4. Pat Shurmur, Giants — Co-owner Steve Tisch’s pledge to make an “honest’ evaluation at the end of the season sounds like an ominous sign for Shurmur, who will be responsible for tying the longest losing streak in franchise history if the Giants drop their ninth consecutive game Sunday. Beyond a 7-21 record in New York, Shurmur has to answer for the limited development of rookie quarterback Daniel Jones and his 21 turnovers in 10 starts. Even if the Giants don’t pursue a new offensive mind, maybe Dave Gettleman would be tempted by a possible reunion with Rivera, who served as head coach in Carolina for all four seasons that the GM was with the Panthers.
5. Matt Patricia, Lions — Hardly the Patriot Way to hold the lead in every game yet end up 3-8-1, including an ongoing five-game losing streak. Though Patricia has been vague about his exact role in shaping the defense, it’s clear the unit he was brought in to build up is responsible for many of those blown leads, as the Lions rank 30th against the pass with 280.1 yards allowed per game. It would be very against brand for GM Bob Quinn to pull the ripcord on his fellow former New England colleague after just two seasons, but preaching patience will be a difficult sell for an organization that fired Jim Caldwell two years ago after a 9-7 finish.
6. Freddie Kitchens, Browns — It’s not just the “Pittsburgh started it” T-shirt that has many questioning the first-year coach’s decision-making. Time and again throughout the 5-7 campaign, Kitchens’ group has succumbed to self-inflicted errors, including a league-worst rate of 77.1 penalty yards per game. Cleveland is one of the league’s youngest teams, and the organization can’t afford to wait for Kitchens to mature into his position as well.

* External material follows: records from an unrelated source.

(* ===== verification/Integrity.v ===== *)
(** * The integrity of the tables

    What the migrations declare (unique columns, foreign keys, value checks) and
    what the code keeps beyond that (one form of a message's recipients, a lease
    on everything in flight, a proof date on every verified domain, suppression
    hashes that are hashes of the address beside them, idempotency records linked
    within one tenant).  Each table has its own predicate, so a statement is shown
    to keep the one it writes; [keeps] carries that through a program. *)

From S2P Require Import Prelude Utf8 GoStrings Sha256 Crypto Schema Program StoreRecipients Reading.
From S2P Require Import StoreQueue StoreMessages StoreWebhooks StoreKeys.
Local Open Scope Z_scope.
Local Open Scope go_scope.

(** ** The tables *)

(** No two rows agree on what [f] reads of them. *)
Definition unique {K V B} `{Countable K} (f : V -> B) (m : gmap K V) : Prop :=
  forall i j r q, m !! i = Some r -> m !! j = Some q -> f r = f q -> i = j.

Record domain_ok (d : domain_row) : Prop := {
  dom_proved : dom_status d = dom_verified -> is_Some (dom_verified_at d);
}.

Record key_ok (k : api_key_row) : Prop := {
  key_quota : 0 <= key_quota_per_hour k <= 2147483647;
}.

(** Recipients are kept in clear or encrypted, never both, never neither. *)
Definition one_form (r : message_row) : Prop :=
  m_recipients r = None <-> is_Some (m_recipients_encrypted r).

Record message_ok (d : gmap Z domain_row) (k : gmap Z api_key_row) (r : message_row) : Prop := {
  msg_domain : is_Some (d !! m_domain_id r);
  msg_key : is_Some (k !! m_api_key_id r);
  msg_attempts : 0 <= m_attempts r;
  msg_recipients : one_form r;
  msg_leased : m_status r = sending -> is_Some (m_locked_until r);
}.

Definition event_ok (m : gmap gostring message_row) (e : event_row) : Prop := is_Some (m !! ev_message_id e).

Record record_ok (k : gmap Z api_key_row) (key : Z * gostring) (r : idempotency_row) : Prop := {
  rec_key : is_Some (k !! key.1);
  rec_expiry : idem_expires_at r = idem_created_at r + 24 * Hour;
}.

Record delivery_ok (m : gmap gostring message_row) (w : gmap Z endpoint_row) (r : delivery_row) : Prop := {
  dl_endpoint : is_Some (w !! dl_endpoint_id r);
  dl_message : is_Some (m !! dl_message_id r);
  dl_tries : 0 <= dl_attempts r;
  dl_leased : dl_status r = dl_delivering -> is_Some (dl_locked_until r);
}.

Record signing_ok (d : gmap Z domain_row) (r : dkim_row) : Prop := {
  dk_domain : is_Some (d !! dk_domain_id r);
  dk_known : dk_algorithm r = str "ed25519" \/ dk_algorithm r = str "rsa";
}.

Record suppression_ok (m : gmap gostring message_row) (hash : gostring) (r : suppression_row) : Prop := {
  sup_hash : hash = sha256 (sup_address r);
  sup_known : reason_ok (sup_reason r) = true;
  sup_message : forall id, sup_message_id r = Some id -> is_Some (m !! id);
}.

Record integrity (db : DB) : Prop := {
  ok_domain_names : unique dom_name (domains db);
  ok_domains : map_Forall (fun _ => domain_ok) (domains db);
  ok_key_hashes : unique key_secret_hash (api_keys db);
  ok_keys : map_Forall (fun _ => key_ok) (api_keys db);
  ok_messages : map_Forall (fun _ => message_ok (domains db) (api_keys db)) (messages db);
  ok_events : map_Forall (fun _ => event_ok (messages db)) (message_events db);
  ok_records : map_Forall (record_ok (api_keys db)) (idempotency_records db);
  ok_linked : idempotency_linked db;
  ok_delivery_pairs : deliveries_unique (webhook_deliveries db);
  ok_deliveries : map_Forall (fun _ => delivery_ok (messages db) (webhook_endpoints db)) (webhook_deliveries db);
  ok_selectors : unique (fun k => (dk_domain_id k, dk_selector k)) (dkim_keys db);
  ok_dkim : map_Forall (fun _ => signing_ok (domains db)) (dkim_keys db);
  ok_suppressions : map_Forall (suppression_ok (messages db)) (suppressions db);
}.

Lemma empty_integrity : integrity empty_db.
Proof. split; repeat intro; cbn in *; by simplify_map_eq. Qed.
(* ===== verification/ConsoleAuth.v ===== *)
(** * internal/console/auth.go: the console's password and its sessions

    The session table lives in the process and is locked for each operation, so
    an operation is a function on the table at one instant.  Its specification is
    the history of what was done to it: a session is live when the last thing that
    happened to its id is its creation, less than [SessionTTL] ago. *)

From S2P Require Import Keys.
From S2P Require Import Prelude Utf8 GoStrings Encoding Crypto Schema Program.
Local Open Scope Z_scope.
Local Open Scope go_scope.

Definition sessionCookie : gostring := str "aiemail_console".
Definition SessionTTL : Z := 2 * Hour.

(** ** The password *)

Record PasswordHash := { ph_Salt : gostring; ph_Hash : gostring }.

(** [argon2.IDKey(password, salt, 3, 64*1024, 4, 32)] of golang.org/x/crypto *)
Class Argon2 := {
  argon2_IDKey : gostring -> gostring -> gostring;
  argon2_length : forall password salt, length (argon2_IDKey password salt) = 32%nat;
}.

Section Password.
Context `{Argon2}.

Definition HashPassword (password : gostring) : prog (result gostring) :=
  if len password <? 12
  then Ret (Err (errors_New (str "console password must be at least 12 characters")))
  else Do Entropy (fun e => Ret
    match rand_read 16 e with
    | Err err => Err (wrap_w (str "generating salt") err)
    | Ok salt =>
        Ok (str "argon2id$" ++ base64_raw_std_encode salt ++ str "$"
            ++ base64_raw_std_encode (argon2_IDKey password salt))
    end).

Definition ParsePasswordHash (encoded : gostring) : result PasswordHash :=
  match split encoded (str "$") with
  | [kind; salt; hash] =>
      if negb (bool_decide (kind = str "argon2id"))
      then Err (errors_New (str "password hash is not in the expected argon2id format"))
      else match base64_raw_std_decode salt with
           | None => Err (errors_New (str "password hash salt is not valid base64"))
           | Some salt =>
               match base64_raw_std_decode hash with
               | None => Err (errors_New (str "password hash is not valid base64"))
               | Some hash => Ok {| ph_Salt := salt; ph_Hash := hash |}
               end
           end
  | _ => Err (errors_New (str "password hash is not in the expected argon2id format"))
  end.

Definition PasswordHash_Verify (p : PasswordHash) (password : gostring) : bool :=
  bool_decide (argon2_IDKey password (ph_Salt p) = ph_Hash p).

(** What [HashPassword] prints is what [ParsePasswordHash] reads. *)
Lemma Parse_encoded password salt :
  ParsePasswordHash (str "argon2id$" ++ base64_raw_std_encode salt ++ str "$"
                     ++ base64_raw_std_encode (argon2_IDKey password salt))
  = Ok {| ph_Salt := salt; ph_Hash := argon2_IDKey password salt |}.
Proof.
  unfold ParsePasswordHash. change (str "$") with ["$"%char].
  change (str "argon2id$") with (str "argon2id" ++ ["$"%char]). rewrite <- app_assoc. cbn [app].
  rewrite split_byte_app by (apply (bool_decide_unpack _); vm_compute; exact I).
  rewrite split_byte_app by apply base64_raw_std_no_dollar.
  rewrite split_byte_single by apply base64_raw_std_no_dollar.
  rewrite bool_decide_eq_true_2 by done. cbn [negb]. by rewrite !base64_raw_std_roundtrip.
Qed.

(** The hash an operator stores accepts the password it was made of, and any
    other password exactly when argon2 does not tell them apart under its salt;
    a password shorter than twelve bytes is refused and no hash is made. *)
Theorem password_round_trip password script wd :
  match result_of (run (HashPassword password) script wd) with
  | Ok encoded =>
      12 <= len password
      /\ exists p, ParsePasswordHash encoded = Ok p /\ length (ph_Salt p) = 16%nat
           /\ PasswordHash_Verify p password = true
           /\ forall other, PasswordHash_Verify p other = true
                <-> argon2_IDKey other (ph_Salt p) = argon2_IDKey password (ph_Salt p)
  | Err _ => len password < 12 \/ exists err, e_entropy (pop script).1 = Err err
  end.
Proof.
  unfold HashPassword. destruct (Z.ltb_spec (len password) 12) as [Hlt|Hge]; [by left|].
  unfold result_of. cbn [run]. destruct (pop script) as [e rest]. cbn.
  destruct (rand_read 16 (e_entropy e)) as [salt|err] eqn:E.
  - split; [done|]. exists {| ph_Salt := salt; ph_Hash := argon2_IDKey password salt |}.
    split_and!; [apply Parse_encoded|by eapply rand_read_length|by apply bool_decide_eq_true_2|].
    intros other. unfold PasswordHash_Verify. cbn. by rewrite bool_decide_eq_true.
  - right. destruct (e_entropy e) as [b|err']; [done|]. by exists err'.
Qed.

End Password.

(** ** The session table *)

Record session := { se_csrf : gostring; se_expires : Z }.

Abbreviation sessions := (gmap gostring session).

(** [now.After(sess.expires)] *)
Definition after_expiry (now : Z) (s : session) : bool := se_expires s <? now.

Definition prune (now : Z) (live : sessions) : sessions :=
  base.filter (fun x : gostring * session => after_expiry now x.2 = false) live.

(** The locked part of [create]. *)
Definition insert_session (id csrf : gostring) (now : Z) (live : sessions) : sessions :=
  <[id := {| se_csrf := csrf; se_expires := now + SessionTTL |}]> (prune now live).

Definition get_session (id : gostring) (now : Z) (live : sessions) : option session * sessions :=
  match live !! id with
  | Some s => if after_expiry now s then (None, delete id live) else (Some s, live)
  | None => (None, delete id live)
  end.

Definition destroy_session (id : gostring) (live : sessions) : sessions := delete id live.

Definition token_of (e : entropy) : result gostring :=
  match rand_read 32 e with
  | Err err => Err (wrap_w (str "generating token") err)
  | Ok b => Ok (base64_raw_url_encode b)
  end.

Definition randomToken : prog (result gostring) := Do Entropy (fun e => Ret (token_of e)).

Definition validCSRF (expected submitted : gostring) : bool := bool_decide (expected = submitted).

(** ** Cookies *)

Record Cookie := {
  ck_Name : gostring;
  ck_Value : gostring;
  ck_Path : gostring;
  ck_HttpOnly : bool;
  ck_Secure : bool;
  ck_SameSiteStrict : bool;
  ck_Expires : option Z;
  ck_MaxAge : Z;
}.

Definition session_cookie (id : gostring) (secure : bool) (now : Z) : Cookie :=
  {| ck_Name := sessionCookie; ck_Value := id; ck_Path := str "/console"; ck_HttpOnly := true;
     ck_Secure := secure; ck_SameSiteStrict := true; ck_Expires := Some (now + SessionTTL); ck_MaxAge := 0 |}.

Definition cleared_cookie (secure : bool) : Cookie :=
  {| ck_Name := sessionCookie; ck_Value := []; ck_Path := str "/console"; ck_HttpOnly := true;
     ck_Secure := secure; ck_SameSiteStrict := true; ck_Expires := None; ck_MaxAge := -1 |}.

(** ** The specification: a history *)

Inductive session_event :=
  | Created (id csrf : gostring)
  | Looked (id : gostring)
  | Destroyed (id : gostring).

(** What the event does to the table at its time. *)
Definition happen (x : Z * session_event) (live : sessions) : sessions :=
  let '(at_, ev) := x in
  match ev with
  | Created id csrf => insert_session id csrf at_ live
  | Looked id => (get_session id at_ live).2
  | Destroyed id => destroy_session id live
  end.

(** The table a history leaves; the last event comes first. *)
Definition table_of (history : list (Z * session_event)) : sessions := foldr happen ∅ history.

(** The last creation of an id that nothing destroyed since. *)
Fixpoint last_created (id : gostring) (history : list (Z * session_event)) : option session :=
  match history with
  | [] => None
  | (at_, ev) :: earlier =>
      match ev with
      | Created id' csrf =>
          if decide (id' = id) then Some {| se_csrf := csrf; se_expires := at_ + SessionTTL |}
          else last_created id earlier
      | Looked _ => last_created id earlier
      | Destroyed id' => if decide (id' = id) then None else last_created id earlier
      end
  end.

Definition unexpired (now : Z) (s : option session) : option session :=
  s ≫= fun s => if after_expiry now s then None else Some s.

(** Time does not run backwards along a history that ends at [now]. *)
Fixpoint in_order (now : Z) (history : list (Z * session_event)) : Prop :=
  match history with
  | [] => True
  | (at_, _) :: earlier => at_ <= now /\ in_order at_ earlier
  end.

Lemma get_session_fst id now live : (get_session id now live).1 = unexpired now (live !! id).
Proof. unfold get_session. destruct (live !! id) as [s|]; [cbn; by destruct (after_expiry now s)|done]. Qed.

Lemma unexpired_later now now' s : now <= now' -> unexpired now' (unexpired now s) = unexpired now' s.
Proof.
  intros Hle. destruct s as [s|]; [|done]. cbn. unfold after_expiry.
  destruct (Z.ltb_spec (se_expires s) now); cbn; unfold after_expiry; [|done].
  by rewrite (proj2 (Z.ltb_lt _ _)) by lia.
Qed.

(** Whatever the table forgets had expired. *)
Lemma lookup_prune id now live : prune now live !! id = unexpired now (live !! id).
Proof.
  unfold prune. rewrite map_lookup_filter. destruct (live !! id) as [s|]; [|done]. cbn.
  by destruct (after_expiry now s).
Qed.

Lemma lookup_get_session id id' now live :
  unexpired now ((get_session id' now live).2 !! id) = unexpired now (live !! id).
Proof.
  unfold get_session. destruct (decide (id' = id)) as [->|Hne].
  - destruct (live !! id) as [s|] eqn:E; cbn; [|by rewrite lookup_delete_eq].
    destruct (after_expiry now s) eqn:Ex; cbn; [by rewrite lookup_delete_eq; cbn|].
    rewrite E. cbn. by rewrite Ex.
  - destruct (live !! id') as [s|]; [destruct (after_expiry now s)|]; cbn; by rewrite ?lookup_delete_ne.
Qed.

Lemma happen_refines id now x live earlier :
  (forall now, x.1 <= now -> unexpired now (live !! id) = unexpired now (last_created id earlier)) ->
  x.1 <= now -> unexpired now (happen x live !! id) = unexpired now (last_created id (x :: earlier)).
Proof.
  destruct x as [at_ ev]. cbn [fst]. intros IH Hle. cbn. destruct ev as [id' csrf|id'|id']; cbn.
  - unfold insert_session. destruct (decide (id' = id)) as [->|Hne]; [by rewrite lookup_insert_eq|].
    rewrite lookup_insert_ne, lookup_prune by done. rewrite unexpired_later by done. by apply IH.
  - rewrite <- (unexpired_later at_ now) by done. rewrite lookup_get_session.
    rewrite unexpired_later by done. by apply IH.
  - unfold destroy_session. destruct (decide (id' = id)) as [->|Hne]; [by rewrite lookup_delete_eq|].
    rewrite lookup_delete_ne by done. by apply IH.
Qed.

Lemma table_refines id history now :
  in_order now history -> unexpired now (table_of history !! id) = unexpired now (last_created id history).
Proof.
  revert now. induction history as [|x earlier IH]; intros now Ho; [done|].
  destruct x as [at_ ev], Ho as [Hle Ho]. change (table_of ((at_, ev) :: earlier)) with (happen (at_, ev) (table_of earlier)).
  apply happen_refines; [|done]. cbn [fst]. intros now' Hle'. apply IH.
  destruct earlier as [|[at' ev'] earlier]; [done|]. destruct Ho. cbn. split; [lia|done].
Qed.

(** C20: The session table is its history. After any sequence of sign-ins, lookups
    and sign-outs, whatever pruning and lazy deletion did to the table meanwhile,
    [get] answers the session an id was last created with, when nothing destroyed
    it since and no more than [SessionTTL] has passed, and nothing otherwise. *)
Theorem get_session_refines id now history :
  in_order now history ->
  (get_session id now (table_of history)).1 = unexpired now (last_created id history).
Proof. intros Ho. rewrite get_session_fst. by apply table_refines. Qed.

(** A session signed out of, then looked up; another still live. *)
Definition sample_history : list (Z * session_event) :=
  [(30, Destroyed (str "a")); (20, Created (str "b") (str "y")); (10, Created (str "a") (str "x"))].

Lemma get_session_refines_witness :
  (get_session (str "a") 40 (table_of sample_history)).1 = None
  /\ (get_session (str "b") 40 (table_of sample_history)).1
     = Some {| se_csrf := str "y"; se_expires := 20 + SessionTTL |}.
Proof.
  split.
  - rewrite (get_session_refines (str "a") 40 sample_history); [reflexivity|repeat split; discriminate].
  - rewrite (get_session_refines (str "b") 40 sample_history); [reflexivity|repeat split; discriminate].
Defined.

7. Zac Taylor, Bengals — Not a great time to be a rookie head coach in Ohio. Though Taylor no longer has to worry about securing his first win, he attracted serious scrutiny by benching veteran quarterback Andy Dalton for rookie Ryan Finley at the trade deadline only to perform an about-face three games later. The shortage of hope is evident in the stands, as the attendance for Sunday’s game against the Jets (39,804) was the lowest for the franchise since 1995. With the Bengals primed to pick first and possibly tab their quarterback of the future, Taylor still has to prove he’s the right person to lead the new era.